(What you should do):
Some of the lines below need repeating. Reproduce exactly those between the lines holding "Record QuestProgress := mkProgress" and "Definition set_users (f", inclusive.

(Stored data)
(** * Nuvia backend: the event-to-XP pipeline, the XP ledger and the
      referral state machine

    A shallow embedding of the core of the nuvia-backend repository
    (models/XPLedger.js, models/XPRule.js, models/Referral.js,
    services/xp.service.js, services/web3.service.js and
    utils/contractRegistry.js) together with the properties its
    specification states about it.

    Conventions of the embedding.
    - MongoDB collections are components of a [Store]; documents are
      records, [ObjectId]s are natural numbers.
    - An [async] function is a computation in the monad [M]: it threads
      the store and either returns a value or throws an [Error].  A throw
      keeps the writes made before it, as the database does.
    - XP amounts are JavaScript numbers that hold integers; they are
      modelled as [Z] (no rounding happens below 2^53).
    - Time is the number of milliseconds since the epoch, as [Date.now()]
      and [Date.prototype.getTime()] give it. *)

From Stdlib Require Import ZArith List Bool Lia Ascii.
From Stdlib Require Import DecimalString.
From Stdlib Require Import Floats.SpecFloat.
From stdpp Require Import base option list gmap strings.
From stdpp Require Import sorting.

Open Scope string_scope.
Open Scope Z_scope.
Open Scope list_scope.

(** ** Errors and the store/exception monad *)

(** A JavaScript [Error]: its message and, for driver errors, a numeric
    [code] (11000 is MongoDB's unique-index violation). *)
Record Error := mkError { message : string; code : option Z }.

(** [new Error(msg)] *)
Definition new_Error (msg : string) : Error := mkError msg None.

(** [error.code === c] *)
Definition has_code (e : Error) (c : Z) : bool :=
  match code e with
  | Some c' => c' =? c
  | None => false
  end.

Inductive Outcome (A : Type) : Type :=
| Return (a : A)
| Throw (e : Error).
Arguments Return {A} a.
Arguments Throw {A} e.

Definition ObjectId := nat.

(** *** Documents *)

Record User := mkUser {
  totalXP : Z;
  firstLoginAt : option Z
}.

(** The [metadata] object of a submitted event, with the fields the
    pipeline reads.  A missing field is [None]. *)
Record Metadata := mkMetadata {
  txHash : option string;
  chainId : option Z;
  contractAddress : option string;
  tokenSymbol : option string;
  amount : option string;
  protocol : option string;
  eventType : option string
}.

Inductive EventStatus := st_recorded | st_verified | st_processed | st_failed.

(** Modelled from the spec: the Event document (models/Event.js is not part
    of the sources).  "One row per submitted action attempt. Attributes: user
    reference, action type, arbitrary metadata, a deduplication key (explicit
    or derived), and a status enum {recorded, verified, processed, failed}."
    [occurredAt] is the field the rule checks query. *)
Record Event := mkEvent {
  event_id : ObjectId;
  event_userId : ObjectId;
  event_type : string;
  event_metadata : Metadata;
  event_dedupKey : string;
  event_status : EventStatus;
  event_failReason : option string;
  event_occurredAt : Z
}.

Record XPRule := mkRule {
  actionType : string;
  xpAmount : Z;
  dailyLimit : option Z;
  minAmount : option string;
  validChains : list Z;
  validProtocols : list string;
  cooldownMinutes : Z;
  isActive : bool
}.

(** The [metadata] sub-document of a ledger entry. *)
Record LedgerMeta := mkLedgerMeta {
  lm_eventId : option ObjectId;
  lm_referralId : option ObjectId
}.

Record LedgerEntry := mkEntry {
  entry_id : ObjectId;
  userId : ObjectId;
  eventId : option ObjectId;
  deltaXP : Z;
  balanceAfter : Z;
  reason : string;
  description : string;
  metadata : LedgerMeta
}.

Inductive ReferralStatus := ref_pending | ref_verified | ref_rewarded | ref_rejected.

(** [verificationCriteria] of a referral. *)
Record Criteria := mkCriteria {
  firstLogin : bool;
  firstOnchainAction : bool;
  minXPReached : bool;
  minXPThreshold : Z
}.

Record Referral := mkReferral {
  referral_id : ObjectId;
  inviterUserId : ObjectId;
  inviteeUserId : ObjectId;
  referralCode : string;
  status : ReferralStatus;
  verificationCriteria : Criteria;
  rewardDistributed_inviterXP : Z;
  rewardDistributed_inviteeXP : Z;
  verifiedAt : option Z;
  rewardedAt : option Z
}.

Inductive Cadence := daily | weekly | one_time.

(** Modelled from the spec: Quest and QuestProgress (models/Quest.js and
    models/QuestProgress.js are not part of the sources).  "Quest defines a
    cadence, a completion rule (event-count against a specific action type,
    with a target count). QuestProgress is a per-user-per-period counter with
    progressValue, isCompleted and the period's start/end boundaries." *)
Record Quest := mkQuest {
  quest_id : ObjectId;
  quest_isActive : bool;
  quest_ruleIsEventCount : bool;
  quest_eventType : string;
  quest_targetCount : Z;
  cadence : Cadence
}.

Record QuestProgress := mkProgress {
  qp_userId : ObjectId;
  qp_questId : ObjectId;
  qp_periodStart : option Z;
  qp_periodEnd : option Z;
  progressValue : Z;
  isCompleted : bool
}.

(** *** The store: the durable collections *)

Record Store := mkStore {
  users : gmap ObjectId User;
  events : list Event;
  rules : list XPRule;
  ledger : list LedgerEntry;
  referrals : list Referral;
  quests : list Quest;
  progress : list QuestProgress;
  nextId : ObjectId
}.

Definition set_users (f : gmap ObjectId User → gmap ObjectId User) (s : Store) : Store :=
  mkStore (f (users s)) (events s) (rules s) (ledger s) (referrals s) (quests s) (progress s) (nextId s).
Definition set_rules (f : list XPRule → list XPRule) (s : Store) : Store :=
  mkStore (users s) (events s) (f (rules s)) (ledger s) (referrals s) (quests s) (progress s) (nextId s).
Definition set_events (f : list Event → list Event) (s : Store) : Store :=
  mkStore (users s) (f (events s)) (rules s) (ledger s) (referrals s) (quests s) (progress s) (nextId s).
Definition set_ledger (f : list LedgerEntry → list LedgerEntry) (s : Store) : Store :=
  mkStore (users s) (events s) (rules s) (f (ledger s)) (referrals s) (quests s) (progress s) (nextId s).
Definition set_referrals (f : list Referral → list Referral) (s : Store) : Store :=
  mkStore (users s) (events s) (rules s) (ledger s) (f (referrals s)) (quests s) (progress s) (nextId s).
Definition set_progress (f : list QuestProgress → list QuestProgress) (s : Store) : Store :=
  mkStore (users s) (events s) (rules s) (ledger s) (referrals s) (quests s) (f (progress s)) (nextId s).
Definition bump_nextId (s : Store) : Store :=
  mkStore (users s) (events s) (rules s) (ledger s) (referrals s) (quests s) (progress s) (S (nextId s)).

(** *** The monad *)

Definition M (A : Type) : Type := Store → Outcome A * Store.

Definition ret {A} (a : A) : M A := fun s => (Return a, s).
Definition throw {A} (e : Error) : M A := fun s => (Throw e, s).
Definition bind {A B} (m : M A) (k : A → M B) : M B :=
  fun s => match m s with
           | (Return a, s') => k a s'
           | (Throw e, s') => (Throw e, s')
           end.
(** [try { m } catch (error) { h error }] *)
Definition try_catch {A} (m : M A) (h : Error → M A) : M A :=
  fun s => match m s with
           | (Return a, s') => (Return a, s')
           | (Throw e, s') => h e s'
           end.
Definition get : M Store := fun s => (Return s, s).
Definition modify (f : Store → Store) : M unit := fun s => (Return tt, f s).

Declare Scope js_scope.
Delimit Scope js_scope with js.
Notation "'await' x <- m ;; k" := (bind m (fun x => k))
  (at level 10, x name, m at level 99, k at level 200) : js_scope.
Notation "'await!' m ;; k" := (bind m (fun _ => k))
  (at level 10, m at level 99, k at level 200) : js_scope.
Open Scope js_scope.

(** ** The environment of a request *)

(** The awaited calls to collaborators (database driver, RPC provider). Any
    of them can reject. *)
Inductive Op :=
| OpEventCreate | OpEventSave | OpEventFind | OpEventCount
| OpRuleFind
| OpUserFind | OpUserUpdate | OpLedgerCreate
| OpReceipt
| OpQuestFind | OpProgressGetOrCreate | OpProgressUpdate
| OpReferralFind | OpReferralCreate | OpReferralSave.

Definition Op_eqb (a b : Op) : bool :=
  match a, b with
  | OpEventCreate, OpEventCreate | OpEventSave, OpEventSave
  | OpEventFind, OpEventFind | OpEventCount, OpEventCount
  | OpRuleFind, OpRuleFind | OpUserFind, OpUserFind
  | OpUserUpdate, OpUserUpdate | OpLedgerCreate, OpLedgerCreate
  | OpReceipt, OpReceipt | OpQuestFind, OpQuestFind
  | OpProgressGetOrCreate, OpProgressGetOrCreate
  | OpProgressUpdate, OpProgressUpdate
  | OpReferralFind, OpReferralFind | OpReferralCreate, OpReferralCreate
  | OpReferralSave, OpReferralSave => true
  | _, _ => false
  end.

(Answer section):
Record QuestProgress := mkProgress {
  qp_userId : ObjectId;
  qp_questId : ObjectId;
  qp_periodStart : option Z;
  qp_periodEnd : option Z;
  progressValue : Z;
  isCompleted : bool
}.

(** *** The store: the durable collections *)

Record Store := mkStore {
  users : gmap ObjectId User;
  events : list Event;
  rules : list XPRule;
  ledger : list LedgerEntry;
  referrals : list Referral;
  quests : list Quest;
  progress : list QuestProgress;
  nextId : ObjectId
}.

Definition set_users (f : gmap ObjectId User → gmap ObjectId User) (s : Store) : Store :=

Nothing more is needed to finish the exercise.